I backed off. She pulled me closer, held me to her. My heart was racing. Or maybe it was hers.
“You want me,” she said, as if amazed at her own power.
“Oh, yeah.”
A moment passed. I could barely hear the gurgle of the pond.
“Oh, what the heck,” she said, and put her hand back.
21
I heard her get up the next morning at six. She had dressed and was drinking coffee at the kitchen table when I came in half an hour later.
“Blue Monday,” she said.
“Feeling down?”
“Actually, not one bit.” She gazed out the window. “Really love this view.”

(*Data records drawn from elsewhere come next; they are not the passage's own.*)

(** FlagSet.Parse: parseOne until it is done or fails. *)
Fixpoint parse (st : options * Ext) (args : list string) {struct args} : outcome :=
  match args with
  | [] => Parsed (fst st) (snd st) []
  | s :: rest =>
      match classify s with
      | NotFlag => Parsed (fst st) (snd st) args
      | Terminator => Parsed (fst st) (snd st) rest
      | BadSyntax => ParseError (Errorf ("bad flag syntax: " +:+ s))
      | FlagArg name value =>
          match formal name with
          | None => undefined name
          | Some (true, set) =>
              let v := default "true" value in
              match set v st with Ok st' => parse st' rest | Err e => bad_bool v name e end
          | Some (false, set) =>
              match value, rest with
              | Some v, _ => match set v st with Ok st' => parse st' rest | Err e => bad_value v name e end
              | None, v :: rest' =>
                  match set v st with Ok st' => parse st' rest' | Err e => bad_value v name e end
              | None, [] => ParseError (Errorf ("flag needs an argument: -" +:+ name))
              end
          end
      end
  end.

(** flag.Parse on the defaults; [x0] is the state of the other packages' flags. *)
Definition flag_Parse (x0 : Ext) (args : list string) : outcome := parse (defaults, x0) args.

End Parse.

Arguments Parsed {_} _ _ _.
Arguments Help {_}.
Arguments ParseError {_} _.

(** ** Printing *)

Definition value_of (x : setting) : string + bool :=
  match x with
  | LeaderElect b | SecureMetrics b | EnableHTTP2 b => inr b
  | MetricsAddr s | ProbeAddr s | WebhookCertPath s | WebhookCertName s | WebhookCertKey s
  | MetricsCertPath s | MetricsCertName s | MetricsCertKey s | TriggerAddr s | TriggerNamespace s => inl s
  end.

(** The ways to write a setting: one dash or two; a string after an equals sign or in the next
    argument; a boolean as any word that ParseBool takes for it, after an equals sign, or as the bare
    flag when it is true. *)
Definition dashes : list string := ["-"; "--"].

Inductive spelled (x : setting) : list string -> Prop :=
| sp_joined d s : d ∈ dashes -> value_of x = inl s -> spelled x [d +:+ name_of x +:+ "=" +:+ s]
| sp_next d s : d ∈ dashes -> value_of x = inl s -> spelled x [d +:+ name_of x; s]
| sp_bare d : d ∈ dashes -> value_of x = inr true -> spelled x [d +:+ name_of x]
| sp_word d b w : d ∈ dashes -> value_of x = inr b -> ParseBool w = Some b ->
    spelled x [d +:+ name_of x +:+ "=" +:+ w].

(** The settings of a configuration, one for each flag. *)
Definition settings (o : options) : list setting := [
  MetricsAddr (metricsAddr o); ProbeAddr (probeAddr o); LeaderElect (enableLeaderElection o);
  SecureMetrics (secureMetrics o); WebhookCertPath (webhookCertPath o); WebhookCertName (webhookCertName o);
  WebhookCertKey (webhookCertKey o); MetricsCertPath (metricsCertPath o); MetricsCertName (metricsCertName o);
  MetricsCertKey (metricsCertKey o); EnableHTTP2 (enableHTTP2 o); TriggerAddr (triggerAddr o);
  TriggerNamespace (triggerNamespace o)].

(** A command line for settings: the arguments of each, in their order. *)
Definition command_line (l : list setting) (args : list string) : Prop :=
  exists parts, Forall2 spelled l parts /\ args = concat parts.

(** ** Proofs *)

(** Registration is in step with [name_of]: every name once, each with its variable. *)
Lemma registrations_distinct : NoDup (map (fun r => fst (fst r)) registrations).
Proof. by apply (bool_decide_unpack _). Qed.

I filled a cup and sat down.
She looked at her watch. “When you’re ready, I’ll take a ride back to my place. I want to get to school early, set up your parents for today’s group.”
“How many do you expect?”
“About twenty. Quite a few are Spanish-speaking. I can be your translator but it means I’ve got to clear my desk first.”
“Sounds good.”
“Do you think you’ll need more than one session?”
“Probably not. I’ll be available for individual follow-ups.”
“Great.”
Both of us talking shop, skirting the personal as if it were a dead animal in the middle of the road.
I drank a little more coffee.
She said, “Want any breakfast?”
“Nope. You?”
She shook her head. “How about a rain check, then? I’m a pretty good breakfast cook—nothing Cordon Bleu, just down-home integrity and high quantity.”
“I look forward to making you prove it.”